<<<<

(** X6: what [ReviewForm] accepts has a rating from 1 to 5, submitted as
    the text of that number, and a review text that is not empty: the
    submitted one, stripped. A rating that is not the text of 1 ... 5, a
    review text of blanks only, or one with a null character in it, is
    refused. *)
Theorem ReviewForm_accepts (data : QueryDict) :
  (∀ rating text, ReviewForm_clean data = Some (rating, text) →
     1 <= rating <= 5 ∧ QueryDict_get data "rating" = Some (pretty rating) ∧
     text ≠ EmptyString ∧
     (ascii_only (default EmptyString (QueryDict_get data "review_text")) →
      text = strip (default EmptyString (QueryDict_get data "review_text")))) ∧
  ((∀ k, 1 <= k <= 5 → QueryDict_get data "rating" ≠ Some (pretty k)) →
     ReviewForm_clean data = None) ∧
  (strip (default EmptyString (QueryDict_get data "review_text")) = EmptyString →
     ReviewForm_clean data = None) ∧
  (has_null (strip (default EmptyString (QueryDict_get data "review_text"))) = true →
     ReviewForm_clean data = None).
Proof.
  split_and!.
  - intros rating text H.
    apply ReviewForm_clean_iff in H as (Hk & Hr & Ht & Hne & _).
    split_and!; [lia|lia|done|done|]. by intros _.
  - intros Hno. destruct (ReviewForm_clean data) as [[rating text]|] eqn:H;
      [|done].
    apply ReviewForm_clean_iff in H as (Hk & Hr & _). by destruct (Hno _ Hk).
  - intros Hb. destruct (ReviewForm_clean data) as [[rating text]|] eqn:H;
      [|done].
    apply ReviewForm_clean_iff in H as (_ & _ & -> & Hne & _). by destruct Hne.
  - intros Hb. destruct (ReviewForm_clean data) as [[rating text]|] eqn:H;
      [|done].
    apply ReviewForm_clean_iff in H as (_ & _ & -> & _ & Hnull). congruence.
Qed.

>>>>

Required action:
Taking the line that contains "apply ReviewForm_clean_iff in H as (Hk & Hr & Ht" as the first, reproduce every line through the end of the entries exactly.

The answer:
    apply ReviewForm_clean_iff in H as (Hk & Hr & Ht & Hne & _).
    split_and!; [lia|lia|done|done|]. by intros _.
  - intros Hno. destruct (ReviewForm_clean data) as [[rating text]|] eqn:H;
      [|done].
    apply ReviewForm_clean_iff in H as (Hk & Hr & _). by destruct (Hno _ Hk).
  - intros Hb. destruct (ReviewForm_clean data) as [[rating text]|] eqn:H;
      [|done].
    apply ReviewForm_clean_iff in H as (_ & _ & -> & Hne & _). by destruct Hne.
  - intros Hb. destruct (ReviewForm_clean data) as [[rating text]|] eqn:H;
      [|done].
    apply ReviewForm_clean_iff in H as (_ & _ & -> & _ & Hnull). congruence.
Qed.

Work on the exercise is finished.